Card | Idle(°C) | Load (°C) |
Gigabyte GTX 1060 G1 Gaming | 46 | 68 |
Gigabyte GTX 1060 G1 Gaming (Full RPM) | 29 | 57 |
The fan hovers at around 45% on AUTO settings when on high load but what’s great about it is that it’s still pretty quite, even at 100% RPM it sounds like the noise level of Founders Edition cooler at 50% – 60% RPM.
Power Consumption
The stress was done with Furmark Burn-in Test. Power consumption reading was taken from the watt-meter, actual power draw by the entire system from the wall point. I’m using an Cooler Master V850 with around 90% efficiency and the estimated system power draw (CPU, not including GPU) during Furmark test is 107w.
Card | Gigabyte GTX 1060 G1 Gaming |
Furmark Burn-in | 257 |
Estimated Actual System Draw | 231 |
Estimated Card Power Draw | 124 |
Well what do you know, it’s not surprised that it scored to well in the benchmarks. The Gigabyte GTX 1060 G1 Gaming comes pre-overclocked and this includes increased power draw when compared to the 76 Watt draw from Zotac’s GTX 1060 AMP.

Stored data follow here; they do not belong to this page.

(* ===== verification/World.v ===== *)
(** * The docker manager's state and its effects

    [docker.Manager] (src/internal/docker/client.go) as a state monad with
    panics over a [World]: the outside world, the database, the manager's own
    maps, and the trace of the calls that leave the process. The weakest
    precondition [wp] and the trace specification [emits] are the program
    logic every docker component is verified with. *)
From S2P Require Import Prelude GoStrings Api Db Docker.
Open Scope Z_scope.

(** [json.Marshal] and [json.Unmarshal] at one type, and their round trip. An
    [Unmarshal] that fails may have stored the values it decoded before it met
    the error: [json_partial] is what its destination then holds. *)
Class JsonCodec (A : Type) := {
  json_Marshal : A -> string;
  json_Unmarshal : string -> option A;
  json_partial : string -> A -> A
}.

(** [dst] after [json.Unmarshal([]byte(v), &dst)], whatever it returned. *)
Definition unmarshal_into {A} `{!JsonCodec A} (v : string) (dst : A) : A :=
  match json_Unmarshal v with Some a => a | None => json_partial v dst end.

Class JsonCodecOk (A : Type) `{!JsonCodec A} : Prop :=
  json_roundtrip : forall a : A, json_Unmarshal (json_Marshal a) = Some a.

(** The calls that leave the process, with what came back, and the mutex of a
    container taken and given back. *)
Inductive Ev :=
| EvInspect (ref : string) (r : result InspectResponse)
| EvCreate (name : string) (cfg : Config) (hc : option HostConfig) (net : Endpoints) (r : result string)
| EvStart (ref : string) (e : option error)
| EvStop (ref : string) (e : option error)
| EvRestart (ref : string) (e : option error)
| EvRename (ref name : string) (e : option error)
| EvRemove (ref : string) (e : option error)
| EvConnect (net id : string) (ep : option EndpointSettings) (e : option error)
| EvPull (ref : string) (ok : bool)
| EvImageRemove (ref : string)
| EvBroadcast (m : WSMessage)
| EvNotify (ev title body : string) (meta : EventMeta)
| EvRaidStart (name : string) (e : option error)
| EvGoSend (urls : list string) (title body : string)   (* a goroutine that delivers *)
| EvSend (url msg title : string) (errs : list (option error))
| EvLock (name : string)
| EvUnlock (name : string).

(** Whether a call changes a container on the daemon. *)
Definition mutates (e : Ev) : bool :=
  match e with
  | EvCreate _ _ _ _ _ | EvStart _ _ | EvStop _ _ | EvRestart _ _
  | EvRename _ _ _ | EvRemove _ _ | EvConnect _ _ _ _ => true
  | _ => false
  end.

(** [Manager]: the maps its mutexes guard. A mutex that is held is a name in
    [m_locked]; [m_selfID] is [None] until [selfOnce] has run; [m_pub] and
    [m_notif] say whether the optional publisher and notifier are attached. *)
Record Mgr := {
  m_updateAvail : gmap string bool;
  m_availBaseline : bool;
  m_lastStatus : gmap string ContainerStatus;
  m_statusBaseline : bool;
  m_locked : gset string;
  m_activeJobs : gmap string JobProgress;
  m_selfID : option string;
  m_pub : bool;
  m_notif : bool
}.

(** [NewManager], with what main.go attaches to it. *)
Definition NewManager (pub notif : bool) : Mgr :=
  {| m_updateAvail := ∅; m_availBaseline := false; m_lastStatus := ∅;
     m_statusBaseline := false; m_locked := ∅; m_activeJobs := ∅;
     m_selfID := None; m_pub := pub; m_notif := notif |}.

Definition set_avail (m : Mgr) a b : Mgr :=
  {| m_updateAvail := a; m_availBaseline := b; m_lastStatus := m_lastStatus m;
     m_statusBaseline := m_statusBaseline m; m_locked := m_locked m;
     m_activeJobs := m_activeJobs m; m_selfID := m_selfID m; m_pub := m_pub m;
     m_notif := m_notif m |}.

Definition set_status (m : Mgr) s b : Mgr :=
  {| m_updateAvail := m_updateAvail m; m_availBaseline := m_availBaseline m;
     m_lastStatus := s; m_statusBaseline := b; m_locked := m_locked m;
     m_activeJobs := m_activeJobs m; m_selfID := m_selfID m; m_pub := m_pub m;
     m_notif := m_notif m |}.

Definition set_run (m : Mgr) l j i : Mgr :=
  {| m_updateAvail := m_updateAvail m; m_availBaseline := m_availBaseline m;
     m_lastStatus := m_lastStatus m; m_statusBaseline := m_statusBaseline m;
     m_locked := l; m_activeJobs := j; m_selfID := i; m_pub := m_pub m;
     m_notif := m_notif m |}.

Definition set_locked (m : Mgr) l : Mgr := set_run m l (m_activeJobs m) (m_selfID m).
Definition set_activeJobs (m : Mgr) j : Mgr := set_run m (m_locked m) j (m_selfID m).
Definition set_selfID (m : Mgr) i : Mgr := set_run m (m_locked m) (m_activeJobs m) i.

Record World (E : Type) := mkWorld {
  w_env : E;
  w_db : DB;
  w_mgr : Mgr;
  w_trace : list Ev
}.
Arguments mkWorld {E}.
Arguments w_env {E}.
Arguments w_db {E}.
Arguments w_mgr {E}.
Arguments w_trace {E}.

(** A Go function returns or panics (a nil dereference, a slice out of range). *)
Inductive outcome (A : Type) :=
| Ret (a : A)
| Panic (msg : string).
Arguments Ret {A} a.
Arguments Panic {A} msg.

Definition M (E A : Type) : Type := World E -> World E * outcome A.

#[export] Instance M_ret {E} : MRet (M E) := fun A a w => (w, Ret a).
#[export] Instance M_bind {E} : MBind (M E) := fun A B k m w =>
  match m w with
  | (w', Ret a) => k a w'
  | (w', Panic s) => (w', Panic s)
  end.

Section Primitives.
Context {E : Type}.

Definition panic {A} (s : string) : M E A := fun w => (w, Panic s).

Definition set_env (w : World E) (e : E) : World E :=
  mkWorld e (w_db w) (w_mgr w) (w_trace w).
Definition set_db (w : World E) (d : DB) : World E :=
  mkWorld (w_env w) d (w_mgr w) (w_trace w).
Definition set_mgr (w : World E) (m : Mgr) : World E :=
  mkWorld (w_env w) (w_db w) m (w_trace w).
Definition log (w : World E) (l : list Ev) : World E :=
  mkWorld (w_env w) (w_db w) (w_mgr w) (w_trace w ++ l).

(** A call to the outside, and the events it leaves in the trace. *)
Definition call {A} (op : E -> E * A) (ev : A -> list Ev) : M E A := fun w =>
  let r := op (w_env w) in (log (set_env w r.1) (ev r.2), Ret r.2).

Definition gets {A} (f : Mgr -> A) : M E A := fun w => (w, Ret (f (w_mgr w))).
Definition modify (f : Mgr -> Mgr) : M E unit := fun w => (set_mgr w (f (w_mgr w)), Ret tt).
Definition tell (l : list Ev) : M E unit := fun w => (log w l, Ret tt).

(** [for _, x := range l { body }] *)
Fixpoint for_each {A} (l : list A) (body : A -> M E unit) : M E unit :=
  match l with
  | [] => mret tt
  | x :: l' => body x ≫= fun _ => for_each l' body
  end.

(** ... whose body may [return err]. *)
Fixpoint for_err {A} (l : list A) (body : A -> M E (option error)) : M E (option error) :=
  match l with
  | [] => mret None
  | x :: l' => body x ≫= fun r =>
      match r with Some e => mret (Some e) | None => for_err l' body end
  end.
(** A loop that carries local variables. *)
Fixpoint for_fold {A S} (l : list A) (body : S -> A -> M E S) (s : S) : M E S :=
  match l with
  | [] => mret s
  | x :: l' => body s x ≫= fun s' => for_fold l' body s'
  end.
End Primitives.

(** [m := map[..]..{}; for _, x := range l { m[key(x)] = x }]: the last wins. *)
Definition index_by {A K} `{Countable K} (key : A -> K) (l : list A) : gmap K A :=
  fold_left (fun m x => <[key x := x]> m) l ∅.

(** [x, err := m; if err != nil { return .., err }] in a function that returns
    a value and an error. *)
Notation "'let?' x ':=' m 'in' k" :=
  (m ≫= fun r => match r with Ok x => k | Fail e => mret (Fail e) end)
  (at level 10, x pattern, k at level 200).

(** The same in a function that returns only an error. *)
Notation "'let!' x ':=' m 'in' k" :=
  (m ≫= fun r => match r with Ok x => k | Fail e => mret (Some e) end)
  (at level 10, x pattern, k at level 200).

(** [if err := m; err != nil { return wrap(err) }] *)
Notation "'unless_err' m 'or' f 'in' k" :=
  (m ≫= fun r => match r with None => k | Some e => mret (Some (f e)) end)
  (at level 10, m at level 200, f at level 200, k at level 200).

Section Calls.
Context {E : Type} `{!Env E}.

The long cooler provides more surface area for cooling, not forgetting the amount of effort Gigabyte placed in making improvements over their Windforce cooling system. The cooling system on the GTX 1060 G1 Gaming is able to cool the unit well despite the added power draw.
The Verdict
The Gigabyte GTX 1060 G1 Gaming retails at RM 1,459 and comes with 3-years warranty – what it offers is 10% boost in performance compared to other cards, it has a backplate, and it has RGB lighting for the text. The only down side of this card is that it’s quite long so it’s not the card of choice for when the casing is space constraint.
I think the most impressive part of the Gigabyte GTX 1060 G1 Gaming is that it can be overclocked further. Awesome stuff from Gigabyte!